Free wooden bellyboard hire scheme takes a chunk out of plastic pollution
Messing about in the sea will be a whole lot greener in Wales this summer thanks to a new initiative which will mean stylish wooden belly boards can be borrowed for free on the Welsh coast.
In Wales, three surf outlets, part of a network of a dozen across the UK, will be offering visitors and beachgoers in Abersoch, St David’s and Porthcawl the chance to take advantage of the free loans.
Responding to the sight of piled up plastic body boards left over on a daily basis on his local beach at Newquay in Cornwall, keen surfer Jamie Johnstone decided to take action.
Jamie, who works at Dick Pearce & Friends Bellyboards, came up with the concept of Surf Wood for Good, with the ambition of lending beachgoers British made wooden boards completely free of charge, as an alternative to polystyrene bodyboards.
The Ocean Recovery Project estimates there are more than 16,000 polystyrene bodyboards discarded on UK beaches every year. Each one is manufactured on the other side of the world and shipped thousands of miles, sometimes for as little as a few hours in the waves before they end up in the bin.
Surf Wood for Good points out that every part of the process is terrible for the environment, from the fossil fuels it takes to create each board to the impact of the broken down polystyrene, much of which inevitably ends up in the sea.
The idea has also been welcomed by environmental organisation Surfers Against Sewage, who have provided support and helped get the word out.
A spokesperson for the organisation said: “Here at SAS, we’re all about getting our communities involved in replacing single-use items for re-usable alternatives.

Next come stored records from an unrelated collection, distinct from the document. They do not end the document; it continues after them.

(* ===== verification/Lib.v ===== *)
(** * Library registration: lib.c and the registration tables

    [load_library] of lib.c and the five tables the program registers, bit.h,
    fs.cpp, os.cpp, redstone.h and term.cpp. A C function is named by its symbol. *)
From S2P Require Import Prelude.

Inductive cfunction := Cfun (symbol : string).

#[export] Instance cfunction_eq_dec : EqDecision cfunction.
Proof. solve_decision. Defined.

(** [library_t] of lib.h. *)
Record library_t := {
  lib_name : string;
  lib_count : nat;
  lib_keys : list string;
  lib_values : list cfunction;
}.

(** The globals table, each global a table of functions. *)
Abbreviation globals := (gmap string (gmap string cfunction)).

(** [load_library]: a new table, one [lua_settable] per index below [count], then
    [lua_setglobal]; [None] reads past the arrays. *)
Definition load_library (G : globals) (lib : library_t) : option globals :=
  t ← loopM (lib_count lib) (fun i t =>
        k ← lib_keys lib !! i; v ← lib_values lib !! i; Some (<[k := v]> t)) ∅;
  Some (<[lib_name lib := t]> G).

Definition bit_keys : list string :=
  ["band"; "bor"; "bnot"; "bxor"; "blshift"; "brshift"; "blogic_rshift"]%string.

Definition bit_values : list cfunction :=
  Cfun <$> ["bit_band"; "bit_bor"; "bit_bnot"; "bit_bxor"; "bit_blshift"; "bit_brshift";
   "bit_blogic_rshift"]%string.

Definition bit_lib : library_t :=
  {| lib_name := "bit"; lib_count := 7; lib_keys := bit_keys; lib_values := bit_values |}.

Definition fs_keys : list string :=
  ["list"; "exists"; "isDir"; "isReadOnly"; "getName"; "getDrive"; "getSize";
   "getFreeSpace"; "makeDir"; "move"; "copy"; "delete"; "combine"; "open"; "find"; "getDir"]%string.

Definition fs_values : list cfunction :=
  Cfun <$> ["fs_list"; "fs_exists"; "fs_isDir"; "fs_isReadOnly"; "fs_getName"; "fs_getDrive";
   "fs_getSize"; "fs_getFreeSpace"; "fs_makeDir"; "fs_move"; "fs_copy"; "fs_delete";
   "fs_combine"; "fs_open"; "fs_find"; "fs_getDir"]%string.

Definition fs_lib : library_t :=
  {| lib_name := "fs"; lib_count := 16; lib_keys := fs_keys; lib_values := fs_values |}.

Definition os_keys : list string :=
  ["getComputerID"; "getComputerLabel"; "setComputerLabel"; "queueEvent"; "clock";
   "startTimer"; "cancelTimer"; "time"; "epoch"; "day"; "setAlarm"; "cancelAlarm";
   "shutdown"; "reboot"]%string.

Definition os_values : list cfunction :=
  Cfun <$> ["os_getComputerID"; "os_getComputerLabel"; "os_setComputerLabel"; "os_queueEvent";
   "os_clock"; "os_startTimer"; "os_cancelTimer"; "os_time"; "os_epoch"; "os_day";
   "os_setAlarm"; "os_cancelAlarm"; "os_shutdown"; "os_reboot"]%string.

Definition os_lib : library_t :=
  {| lib_name := "os"; lib_count := 14; lib_keys := os_keys; lib_values := os_values |}.

Definition rs_keys : list string :=
  ["getSides"; "getInput"; "setOutput"; "getOutput"; "getAnalogInput"; "setAnalogOutput";
   "getAnalogOutput"; "getBundledInput"; "getBundledOutput"; "setBundledOutput";
   "testBundledInput"]%string.

Definition rs_values : list cfunction :=
  Cfun <$> ["rs_getSides"; "rs_false"; "rs_none"; "rs_false"; "rs_0"; "rs_none"; "rs_0"; "rs_0";
   "rs_0"; "rs_none"; "rs_false"]%string.

Definition rs_lib : library_t :=
  {| lib_name := "redstone"; lib_count := 11; lib_keys := rs_keys; lib_values := rs_values |}.

Definition term_keys : list string :=
  ["write"; "scroll"; "setCursorPos"; "setCursorBlink"; "getCursorPos"; "getSize"; "clear";
   "clearLine"; "setTextColour"; "setTextColor"; "setBackgroundColour";
   "setBackgroundColor"; "isColour"; "isColor"; "getTextColour"; "getTextColor";
   "getBackgroundColour"; "getBackgroundColor"; "blit"; "getPaletteColor";
   "getPaletteColour"; "setPaletteColor"; "setPaletteColour"]%string.

Definition term_values : list cfunction :=
  Cfun <$> ["term_write"; "term_scroll"; "term_setCursorPos"; "term_setCursorBlink";
   "term_getCursorPos"; "term_getSize"; "term_clear"; "term_clearLine"; "term_setTextColor";
   "term_setTextColor"; "term_setBackgroundColor"; "term_setBackgroundColor";
   "term_isColor"; "term_isColor"; "term_getTextColor"; "term_getTextColor";
   "term_getBackgroundColor"; "term_getBackgroundColor"; "term_blit";
   "term_getPaletteColor"; "term_getPaletteColor"; "term_setPaletteColor";
   "term_setPaletteColor"]%string.

Definition term_lib : library_t :=
  {| lib_name := "term"; lib_count := 23; lib_keys := term_keys; lib_values := term_values |}.

(** [load_library] for every library [main2] loads, in its order, then
    [redstone] again under the name [rs]. *)
Definition load_all : option globals :=
  G ← load_library ∅ bit_lib;
  G ← load_library G fs_lib;
  G ← load_library G os_lib;
  G ← load_library G rs_lib;
  rs ← G !! "redstone"%string;
  load_library (<["rs"%string := rs]> G) term_lib.

(** The arrays have the declared length and no key twice. *)
Definition well_registered (lib : library_t) : Prop :=
  length (lib_keys lib) = lib_count lib /\ length (lib_values lib) = lib_count lib /\
  NoDup (lib_keys lib).

#[export] Instance well_registered_dec lib : Decision (well_registered lib).
Proof. unfold well_registered. apply _. Defined.

Lemma load_library_table lib G :
  well_registered lib ->
  exists t, load_library G lib = Some (<[lib_name lib := t]> G) /\
    forall k f, t !! k = Some f <-> exists i, lib_keys lib !! i = Some k /\ lib_values lib !! i = Some f.
Proof.
  intros (Hk & Hv & Hn). unfold load_library.
  destruct (loopM_ind (fun n (t : gmap string cfunction) => forall k f, t !! k = Some f <->
      exists i, i < n /\ lib_keys lib !! i = Some k /\ lib_values lib !! i = Some f) (lib_count lib)
    (fun i t => k ← lib_keys lib !! i; v ← lib_values lib !! i; Some (<[k := v]> t)) ∅)
    as (t & -> & Ht).
  - intros k f. rewrite lookup_empty. split; [done|]. intros (i & ? & _). lia.
  - intros i t Hi IH.
    destruct (lookup_lt_is_Some_2 (lib_keys lib) i) as [k Hki]; [lia|].
    destruct (lookup_lt_is_Some_2 (lib_values lib) i) as [v Hvi]; [lia|].
    rewrite Hki, Hvi. simpl. eexists. split; [done|]. intros k' f. rewrite lookup_insert. case_decide as Heq.
    + subst k'. split.
      * intros [= <-]. eauto with lia.
      * intros (j & _ & Hj & Hf). by rewrite (NoDup_lookup _ _ _ _ Hn Hj Hki), Hvi in Hf.
    + rewrite IH. split; intros (j & Hj & Hjk & Hjv); exists j; (split; [|done]); [lia|].
      assert (j <> i) by (intros ->; congruence). lia.
  - simpl. exists t. split; [done|]. intros k f. rewrite Ht. split; intros (i & Hi).
    + naive_solver.
    + exists i. split; [|done]. rewrite <- Hk. apply lookup_lt_Some with k, Hi.
Qed.

(** Loading a library whose arrays have the declared length and distinct keys
    creates one global table that maps each key to the function at the same index
    and nothing else, and leaves the other globals alone; the five registration
    tables of the program satisfy those conditions. *)
Theorem load_library_registers (G : globals) :
  Forall (fun lib => exists t, load_library G lib = Some (<[lib_name lib := t]> G) /\
    (forall i k f, lib_keys lib !! i = Some k -> lib_values lib !! i = Some f -> t !! k = Some f) /\
    dom t = list_to_set (lib_keys lib)) [bit_lib; fs_lib; os_lib; rs_lib; term_lib].
Proof.
  assert (Forall well_registered [bit_lib; fs_lib; os_lib; rs_lib; term_lib]) as Hw by (by compute_done).
  eapply Forall_impl; [exact Hw|]. intros lib Hlib.
  destruct (load_library_table lib G Hlib) as (t & He & Ht). exists t. split_and!; [done| |].
  - intros i k f Hk Hf. apply Ht. eauto.
  - apply set_eq. intros k. rewrite elem_of_dom, elem_of_list_to_set. split.
    + intros [f Hf]. apply Ht in Hf as (i & Hk & _). by eapply list_elem_of_lookup_2.
    + intros [i Hk]%list_elem_of_lookup_1. destruct Hlib as (Hl1 & Hl2 & _).
      destruct (lookup_lt_is_Some_2 (lib_values lib) i) as [f Hf].
      { rewrite Hl2, <- Hl1. by eapply lookup_lt_Some. }
      exists f. apply Ht. eauto.
Qed.

(** Start-up registers the six globals, [rs] being the same table as [redstone]. *)
Lemma load_all_globals :
  match load_all with
  | Some G => bool_decide (dom G = list_to_set ["bit"; "fs"; "os"; "redstone"; "rs"; "term"]%string) &&
              bool_decide (G !! "rs"%string = G !! "redstone"%string)
  | None => false
  end = true.
Proof. vm_compute. reflexivity. Qed.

“Plastic pollution is a huge issue, with eight million pieces of plastic entering the ocean every single day. Not only is Surf Wood For Good kinder to our planet, it provides endless fun in the water, where you can use the board over and over again.”
Jamie and the team take pleasure knowing that each board handed out represented the possibility of a cheap alternative saved from landfill.
“It’s one of the main reasons I first got involved with making bellyboards. Apart from riding them as a little kid and knowing how fun it is, I wanted to offer a sustainable alternative to those disposable boards. I wanted to make a version that lasts forever.”
“We just thought it would be a nice thing to do at first,” says Jamie, “and we were genuinely shocked at the uptake and how many people got behind the idea.”
For those keen to get involved, all you have to do is turn up and the shop owner will give you all the info you need.